Imagine your car starting the moment you get in because it recognizes the jacket you’re wearing. Consider the value of a hospital gown that continuously measures and transmits a patient’s vital signs. These are just two applications made possible by a new “body area network”-enabling fabric invented by engineers at the University of California, Irvine.
In a paper published recently in Nature Electronics "Textile-integrated metamaterials for near-field multibody area networks", researchers in UCI’s Henry Samueli School of Engineering detail how they integrated advanced metamaterials into flexible textiles to create a system capable of battery-free communication between articles of clothing and nearby devices.
“If you’ve held your smartphone or charge card close to a reader to pay for a purchase, you have taken advantage of near-field signaling technologies. Our fabrics work on the same principle, but we’ve extended the range significantly,” said co-author Peter Tseng, UCI assistant professor of electrical engineering & computer science. “This means you could potentially keep your phone in your pocket, and just by brushing your body against other textiles or readers, power and information can be transferred to and from your device.”

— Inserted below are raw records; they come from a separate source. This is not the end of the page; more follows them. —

(* ===== verification/Crypto.v ===== *)
(** Single-destination encryption (src/src/crypto.rs): PKCS7 padding, the
    authenticated Token, its in-place variants, ECIES and the ratchet key scan.

    Output slices are the state of the model and keep every byte the code leaves
    in them, on errors too. [token] and [open_token] are the pure reference
    definitions; the copying and the in-place routines are both proved to
    compute them. Wiping of temporaries and keys has no observable result and
    is left out. *)

From S2P Require Import Prelude Constants Primitives.

Definition TOKEN_OVERHEAD : nat := 16 + 32.
Definition ECIES_FIXED_OVERHEAD : nat := 32 + TOKEN_OVERHEAD.
Definition ECIES_PLAINTEXT_OFFSET : nat := 32 + 16.
Definition MAX_ECIES_PLAINTEXT : nat := (MDU - ECIES_FIXED_OVERHEAD) / 16 * 16 - 1.
Definition PADDED_MAX : nat := MAX_ECIES_PLAINTEXT + 1.

Inductive CryptoError := PlaintextTooLong | OutputTooSmall | AuthenticationFailed.

#[export] Instance CryptoError_eq_dec : EqDecision CryptoError.
Proof. solve_decision. Defined.

(** [usize::checked_add] on a 64-bit target. *)
Definition usize_add (a b : nat) : option nat :=
  if (Z.of_nat (a + b) <=? u64_max)%Z then Some (a + b) else None.

(** A call on [&mut buf[i..j]]. *)
Definition on_range {E A} (i j : nat) (c : st (list Z) E A) : st (list Z) E A := λ buf,
  let (r, part) := c (slice buf i j) in (r, splice i part buf).

Definition pad_len (n : nat) : nat := 16 - n `mod` 16.

Definition pkcs7_pad (plaintext : list Z) : st (list Z) CryptoError nat := λ out,
  let pad := pad_len (length plaintext) in
  let total := length plaintext + pad in
  if length out <? total then (Err OutputTooSmall, out)
  else (Ok total, splice (length plaintext) (replicate pad (Z.of_nat pad)) (splice 0 plaintext out)).

Definition pkcs7_unpad (data : list Z) : outcome CryptoError (list Z) :=
  if length data =? 0 then Err AuthenticationFailed
  else
    let* last := index data (length data - 1) in
    let pad := Z.to_nat last in
    if (pad =? 0) || (16 <? pad) || (length data <? pad) then Err AuthenticationFailed
    else
      let start := length data - pad in
      if existsb (λ b, negb (Z.to_nat b =? pad)) (drop start data) then Err AuthenticationFailed
      else Ok (take start data).

Section crypto.
Context `{HMAC : Hmac} `{AES : AesCbc} `{HKDF : HkdfSha256} `{X : X25519}.

Definition derive_token_key (shared salt : list Z) : list Z :=
  match hkdf_expand salt shared 64 with Some okm => okm | None => zeros 64 end.

Definition token_encrypt (PAD : nat) (plaintext key iv : list Z) : st (list Z) CryptoError nat := λ out,
  match pkcs7_pad plaintext (zeros PAD) with
  | (Err _, _) => (Err PlaintextTooLong, out)
  | (Panic, _) => (Panic, out)
  | (Ok plen, padded) =>
      let total := 16 + plen + 32 in
      if length out <? total then (Err OutputTooSmall, out)
      else
        let out := splice 0 iv out in
        let out := splice 16 (take plen padded) out in
        let out := splice 16 (cbc_encrypt (drop 32 key) iv (slice out 16 (16 + plen))) out in
        let tag := hmac_sha256 (take 32 key) (take (16 + plen) out) in
        (Ok total, splice (16 + plen) tag out)
  end.

Definition token_decrypt (PAD : nat) (data key : list Z) : st (list Z) CryptoError nat := λ out,
  if length data <? 16 + 16 + 32 then (Err AuthenticationFailed, out)
  else
    let split := length data - 32 in
    let signed_parts := take split data in
    let received := drop split data in
    if negb (hmac_sha256 (take 32 key) signed_parts =k received)
    then (Err AuthenticationFailed, out)
    else
      let iv := take 16 signed_parts in
      let ciphertext := drop 16 signed_parts in
      if (length ciphertext =? 0) || negb (length ciphertext `mod` 16 =? 0)
         || (PAD <? length ciphertext)
      then (Err AuthenticationFailed, out)
      else
        match pkcs7_unpad (cbc_decrypt (drop 32 key) iv ciphertext) with
        | Err e => (Err e, out)
        | Panic => (Panic, out)
        | Ok plaintext =>
            if length out <? length plaintext then (Err OutputTooSmall, out)
            else (Ok (length plaintext), splice 0 plaintext out)
        end.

Lead author Amirhossein Hajiaghajani, a UCI Ph.D. student in electrical engineering & computer science, said the invention enables wearers to digitally interact with nearby electronic devices and make secure payments with a single touch or swipe of a sleeve. “With our fabric, electronics establish signaling as soon as you hover your clothes over a wireless reader, so you can share information with a simple high-five or handshake,” he said. “You would no longer need to manually unlock your car with a key or separate wireless device, and your body would become the badge to open facility gates.” Tseng likens the technology to a railway that transmits power and signals as it crisscrosses a garment. The system allows new segments to be added readily, and separate pieces of clothing can be paired to “talk” with one another.
The near-field communications protocol has enabled the growth in applications such as wireless device charging and powering of battery-free sensors, but a drawback of NFC has been its limited range of only a couple of inches. The UCI researchers extended the signal reach to more than 4 feet using passive magnetic metamaterials based on etched foils of copper and aluminum.

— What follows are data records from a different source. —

(* ===== verification/Ifac.v ===== *)
(** Interface access codes (src/src/ifac.rs): a truncated Ed25519 tag behind
    the two header bytes and an HKDF mask over everything but the tag and the
    flag bit.

    The main theorem is that verification accepts exactly the frames that
    signing produces, and recovers the packet they were made from. *)

From S2P Require Import Prelude Constants Primitives Buffer.

Definition IFAC_FLAG : Z := 128.

Definition IFAC_SALT : list Z :=
  [173; 245; 77; 136; 44; 154; 155; 128; 119; 30; 180; 153; 93; 112; 45; 74;
   62; 115; 51; 145; 178; 160; 245; 63; 65; 109; 159; 144; 126; 85; 207; 248]%Z.

Inductive IfacError :=
| InvalidSize | TooShort | MissingFlag | ExceedsMtu | IfacAuthenticationFailed | HkdfError
| IfacBuffer (e : BufferError).

Definition has_ifac_flag (raw : list Z) : bool :=
  match raw with [] => false | b :: _ => negb (Z.land b IFAC_FLAG =? 0)%Z end.

Definition validate_size (ifac_size : Z) : outcome IfacError nat :=
  if (ifac_size =? 0)%Z || (SIGNATURE_LENGTH <? Z.to_nat ifac_size) then Err InvalidSize
  else Ok (Z.to_nat ifac_size).

Section ifac.
Context `{SHA : Sha256} `{HKDF : HkdfSha256} `{ED : Ed25519}.

(** Strings are given by their bytes. *)
Definition derive_ifac_key (network_name passphrase : option (list Z))
  : outcome IfacError (list Z) :=
  let origin := match network_name with Some name => sha256_digest name | None => [] end in
  let origin := origin ++ match passphrase with Some p => sha256_digest p | None => [] end in
  let origin_hash := sha256_digest origin in
  ok_or (hkdf_expand IFAC_SALT origin_hash IFAC_KEY_LENGTH) HkdfError.

Definition sign_packet (packet ifac_key : list Z) : list Z := ed_sign (slice ifac_key 32 64) packet.

Definition derive_mask (tag ifac_key : list Z) (n : nat) : outcome IfacError (list Z) :=
  if WIRE_MTU_MAX <? n then Panic  (* [mask[..n]] *)
  else ok_or (hkdf_expand ifac_key tag n) HkdfError.

(** The masking loop body for byte [i]. *)
Definition mask_byte (ifac_size : nat) (mask : list Z) (i : nat) (byte : Z) : Z :=
  if i =? 0 then Z.lor (Z.lxor byte (mask !!! i)) IFAC_FLAG
  else if (i =? 1) || (ifac_size + 1 <? i) then Z.lxor byte (mask !!! i)
  else byte.

Definition buf_try (c : st PacketBuffer BufferError unit) : st PacketBuffer IfacError unit := λ b,
  let (r, b') := c b in (omap_err IfacBuffer r, b').

Definition ifac_sign_into (packet ifac_key : list Z) (ifac_size : Z)
  : st PacketBuffer IfacError unit := λ out,
  match validate_size ifac_size with
  | Err e => (Err e, out)
  | Panic => (Panic, out)
  | Ok ifac_size =>
      match packet with
      | b0 :: b1 :: rest =>
          if MTU <? length packet then (Err ExceedsMtu, out)
          else
            let wrapped_len := length packet + ifac_size in
            let signature := sign_packet packet ifac_key in
            let tag := drop (SIGNATURE_LENGTH - ifac_size) signature in
            match derive_mask tag ifac_key wrapped_len with
            | Err e => (Err e, out)
            | Panic => (Panic, out)
            | Ok mask =>
                (buf_try (PacketBuffer.push (Z.lor b0 IFAC_FLAG)) ;;;
                 buf_try (PacketBuffer.push b1) ;;;
                 buf_try (PacketBuffer.extend_from_slice tag) ;;;
                 buf_try (PacketBuffer.extend_from_slice rest) ;;;
                 (λ out, (Ok tt, PacketBuffer.write_slice out
                            (imap (mask_byte ifac_size mask) (PacketBuffer.as_slice out)))))
                (PacketBuffer.clear out)
            end
      | _ => (Err TooShort, out)
      end
  end.

(** The unmasking loop over [raw_i] in [2 + ifac_size .. raw.len()]. *)
Definition unmask_rest (ifac_size : nat) (raw mask plain : list Z) : list Z :=
  fold_left (λ plain i, <[i - ifac_size := Z.lxor (raw !!! i) (mask !!! i)]> plain)
            (seq (2 + ifac_size) (length raw - (2 + ifac_size))) plain.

The team’s innovation was designed to be highly flexible and tolerant of bodily motion. Because signals travel in the UCI-invented system via magnetic induction – versus the continuous hard-wire connections that had been state-of-the-art in smart fabrics – it’s possible to coordinate separate pieces of clothing. In athletic gear, pants can measure leg movements while communicating with tops that track heart rate and other stats.

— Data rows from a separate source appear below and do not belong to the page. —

Lemma rep_insert t l id :
  rep t l →
  let (b, t') := insert_if_new id t in
  let (b', l') := fifo_insert (capacity t) id l in
  b = b' ∧ capacity t' = capacity t ∧ rep t' l'.
Proof.
  intros Hrep. unfold insert_if_new, fifo_insert. rewrite (rep_contains t l id Hrep).
  destruct (bool_decide _); [done|]. destruct (capacity t =? 0) eqn:Hz; [done|]. bool_hyps.
  destruct Hrep as (Hl & Hc & Hh & Hr). rewrite Hl. specialize (Hh ltac:(lia)).
  destruct (length l =? capacity t) eqn:Hf; bool_hyps; (split; [done|]);
    match goal with |- capacity ?t' = _ ∧ _ =>
      assert (Hcap : capacity t' = capacity t) by apply length_insert;
      split; [exact Hcap|]; unfold rep; rewrite !Hcap; clear Hcap end;
    cbn [sm_ids sm_head sm_len]; rewrite length_app; cbn [length].
  - assert (Htl : length (tail l) = length l - 1) by (destruct l; simpl; lia).
    rewrite Htl. split; [lia|]. split; [lia|]. split; [intros; apply Nat.mod_upper_bound; lia|].
    intros off Hoff.
    rewrite mod_advance. destruct (decide (S off = capacity t)) as [Heq|Hne].
    + replace ((sm_head t + S off) `mod` capacity t) with (sm_head t).
      2:{ rewrite Heq. replace (sm_head t + capacity t) with (sm_head t + 1 * capacity t) by lia.
          rewrite Nat.Div0.mod_add. by rewrite Nat.mod_small. }
      rewrite list_lookup_insert_eq by done. by rewrite list_lookup_middle by (rewrite Htl; lia).
    + rewrite list_lookup_insert_ne.
      2:{ intros He. apply Hne. exfalso. rewrite <- (Nat.mod_small (sm_head t) (capacity t)) in He at 1 by done.
          rewrite <- (Nat.add_0_r (sm_head t)) in He at 1.
          apply RingQueue.ring_inj in He; lia. }
      rewrite Hr by lia. rewrite lookup_app_l by (rewrite Htl; lia). by destruct l.
  - split; [lia|]. split; [lia|]. split; [done|].
    intros off Hoff.
    destruct (decide (off = length l)) as [->|Hne].
    + rewrite list_lookup_insert_eq by (apply Nat.mod_upper_bound; unfold capacity in *; lia). by rewrite list_lookup_middle.
    + rewrite list_lookup_insert_ne. 2:{ intros He. apply RingQueue.ring_inj in He; lia. }
      rewrite Hr by lia. by rewrite lookup_app_l by lia.
Qed.

Lemma run_refines ids : ∀ t l,
  rep t l →
  fst (run ids t) = fst (fifo_run (capacity t) ids l) ∧
  capacity (snd (run ids t)) = capacity t ∧
  rep (snd (run ids t)) (snd (fifo_run (capacity t) ids l)).
Proof.
  induction ids as [|id ids IH]; intros t l Hrep; [done|]. cbn [run fifo_run].
  pose proof (rep_insert t l id Hrep) as Hi.
  destruct (insert_if_new id t) as [b t1], (fifo_insert (capacity t) id l) as [b' l1].
  destruct Hi as (<- & Hc & Hrep1). destruct (IH t1 l1 Hrep1) as (Hb & Hcap & Hr). rewrite Hc in *.
  destruct (run ids t1), (fifo_run (capacity t) ids l1). cbn [fst snd] in *.
  by rewrite Hb.
Qed.

(** ** The set itself *)

Lemma fifo_wf N id l :
  NoDup l ∧ length l ≤ N →
  NoDup (snd (fifo_insert N id l)) ∧ length (snd (fifo_insert N id l)) ≤ N.
Proof.
  intros [Hnd Hl]. unfold fifo_insert. destruct (bool_decide _) eqn:Hin; [done|]. bool_hyps.
  destruct (N =? 0) eqn:HN; [done|]. bool_hyps. cbn [snd]. rewrite length_app. cbn [length].
  assert (Hsub : ∀ y, y ∈ (if length l =? N then tail l else l) → y ∈ l)
    by (intros y; destruct (_ =? N); [|done]; destruct l; [done|by right]).
  split.
  - apply NoDup_app. split; [|split; [|apply NoDup_singleton]].
    + destruct (_ =? N); [|done]. destruct l; [done|]. by apply NoDup_cons in Hnd as [_ ?].
    + intros y Hy ->%list_elem_of_singleton. by apply Hin, Hsub.
  - destruct (length l =? N) eqn:Hf; bool_hyps; [|lia]. destruct l; simpl in *; lia.
Qed.

Lemma fifo_run_wf N ids : ∀ l,
  NoDup l ∧ length l ≤ N → NoDup (snd (fifo_run N ids l)) ∧ length (snd (fifo_run N ids l)) ≤ N.
Proof.
  induction ids as [|id ids IH]; intros l Hl; [done|]. cbn [fifo_run].
  pose proof (fifo_wf N id l Hl) as H1. destruct (fifo_insert N id l) as [b l1]. cbn [snd] in *.
  specialize (IH l1 H1). by destruct (fifo_run N ids l1).
Qed.

(** An entry leaves only after as many insertions as there are places behind it. *)
Lemma fifo_survives N post : ∀ l1 x l2,
  length (l1 ++ x :: l2) ≤ N → length l2 + length post < N →
  x ∈ snd (fifo_run N post (l1 ++ x :: l2)).
Proof.
  induction post as [|y post IH]; intros l1 x l2 Hl Hp; cbn [fifo_run].
  - cbn. apply elem_of_app. right. by left.
  - cbn [length] in Hp. unfold fifo_insert. destruct (bool_decide _).
    + specialize (IH l1 x l2 Hl ltac:(lia)). by destruct (fifo_run N post _).
    + destruct (N =? 0) eqn:HN; bool_hyps; [lia|]. rewrite length_app in Hl. cbn [length] in Hl.
      destruct (_ =? N) eqn:Hf; bool_hyps; rewrite length_app in Hf; cbn [length] in Hf.
      * destruct l1 as [|a l1]; cbn [length] in *; [lia|]. cbn [tail app].
        rewrite <- app_assoc. specialize (IH l1 x (l2 ++ [y])). rewrite !length_app in IH.
        cbn [length app] in *. rewrite length_app in IH. cbn [length] in IH.
        specialize (IH ltac:(lia) ltac:(lia)). by destruct (fifo_run N post _).
      * rewrite <- app_assoc. specialize (IH l1 x (l2 ++ [y])). rewrite !length_app in IH.
        cbn [length app] in *. rewrite length_app in IH. cbn [length] in IH.
        specialize (IH ltac:(lia) ltac:(lia)). by destruct (fifo_run N post _).
Qed.

Lemma fifo_new N id l : fst (fifo_insert N id l) = true → 0 < N →
  ∃ l1, snd (fifo_insert N id l) = l1 ++ [id].
Proof.
  unfold fifo_insert. destruct (bool_decide _); [done|]. destruct (N =? 0) eqn:HN; bool_hyps; [lia|].
  intros _ _. eauto.
Qed.

(** The set of seen message ids is a bounded FIFO set. After any sequence of
    insertions into an empty set of capacity [N], the answers and the membership
    are those of a duplicate-free list of at most [N] ids to which new ids are
    appended, dropping the oldest when full; an id just reported as new is still
    found after fewer than [N] further insertions of any ids; and with no
    capacity every id is new and nothing is kept. *)
Lemma seen_messages_fifo N ids id post :
  let t := snd (run ids (new N)) in
  let l := snd (fifo_run N ids []) in
  fst (run ids (new N)) = fst (fifo_run N ids []) ∧
  len t = length l ∧ NoDup l ∧ length l ≤ N ∧
  (∀ x, contains x t = bool_decide (x ∈ l)) ∧
  (fst (insert_if_new id t) = true → length post < N →
   contains id (snd (run post (snd (insert_if_new id t)))) = true) ∧
  (N = 0 → insert_if_new id t = (true, t)).
Proof.
  intros t l. pose proof (rep_new_seen N) as H0.
  assert (HN : capacity (new N) = N) by apply length_replicate.
  destruct (run_refines ids (new N) [] H0) as (Hb & Hc & Hrep). rewrite HN in *.
  fold t l in Hc, Hrep.
  destruct (fifo_run_wf N ids [] ltac:(split; [apply NoDup_nil_2|cbn; lia])) as [Hnd Hlen]. fold l in Hnd, Hlen.
  split; [done|]. split; [apply Hrep|]. split; [done|]. split; [done|].
  split; [intros x; by apply rep_contains|]. split.
  - intros Hnew Hp. pose proof (rep_insert t l id Hrep) as Hi. pose proof (fifo_new N id l) as Hf.
    pose proof (fifo_wf N id l (conj Hnd Hlen)) as [_ Hl1]. rewrite Hc in Hi.
    destruct (insert_if_new id t) as [b t1], (fifo_insert N id l) as [b' l1]. cbn [fst snd] in *.
    destruct Hi as (-> & Hc1 & Hrep1). destruct (Hf Hnew ltac:(lia)) as [l0 ->].
    destruct (run_refines post t1 _ Hrep1) as (_ & _ & Hrep2). rewrite Hc1 in Hrep2.
    rewrite (rep_contains _ _ _ Hrep2). apply bool_decide_eq_true_2. by apply fifo_survives.
  - intros ->. assert (Hl : l = []) by (apply nil_length_inv; lia). rewrite Hl in Hrep.
    unfold insert_if_new. rewrite (rep_contains t [] id Hrep), Hc.
    rewrite bool_decide_eq_false_2; [done|]. apply not_elem_of_nil.
Qed.
End SeenMessages.

(** * Properties of proofs *)

Section properties.
Context `{SHA : Sha256} `{ED : Ed25519} `{X : X25519}.

Lemma validate_proof_spec pub hash proof :
  length hash = PACKET_HASH_LENGTH →
  validate_proof pub hash proof = true ↔
  ∃ sg, length sg = SIGNATURE_LENGTH ∧ (proof = sg ∨ proof = hash ++ sg) ∧
    ed_key_ok (drop 32 pub) = true ∧ ed_verify (drop 32 pub) hash sg = true.
Proof.
  intros Hh. unfold validate_proof, PROOF_IMPLICIT_LEN, PROOF_EXPLICIT_LEN.
  destruct (length proof =? SIGNATURE_LENGTH) eqn:H1; bool_hyps.
  { rewrite andb_true_iff. split; [intros [? ?]; exists proof; auto|].
    intros (sg & Hs & [->| ->] & Hk & Hv); [auto|]. rewrite length_app in H1. unfold PACKET_HASH_LENGTH in *. lia. }
  destruct (length proof =? _) eqn:H2; bool_hyps.
  - destruct (bool_decide _) eqn:Hp; cbn [negb]; bool_hyps.
    + rewrite andb_true_iff. split.
      * intros [Hk Hv]. eexists. split; [|split; [right|split; [exact Hk|exact Hv]]].
        -- rewrite length_slice; lia.
        -- rewrite <- H2, slice_to_end. rewrite <- Hp at 1. by rewrite take_drop.
      * intros (sg & Hs & [->| ->] & Hk & Hv); [lia|]. split; [done|].
        rewrite <- H2, slice_to_end, drop_app_exact; done.
    + split; [done|]. intros (sg & Hs & [->| ->] & _); [lia|]. exfalso. apply Hp.
      rewrite <- Hh. apply take_app_length.
  - split; [done|]. intros (sg & Hs & [->| ->] & _); [lia|]. rewrite length_app in H2. lia.
Qed.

The applications in medicine are countless, Hajiaghajani said, such as freeing hospital staff from the task of applying numerous patient sensors, as they can all be integrated into metamaterial-equipped gowns. The materials involved in the system are low-cost and easy to fabricate and customize, he noted, and varying lengths and branches of the metamaterial “rails” can be heat-pressed onto wearers’ existing clothing – no need to go out and buy a brand-new high-tech tracksuit.
“Our textiles are simple to make and can be integrated with interesting wearable designs,” Hajiaghajani said. “We want to create designs that not only are cool and inexpensive but can reduce the burden that modern electronics can bring to our lives.”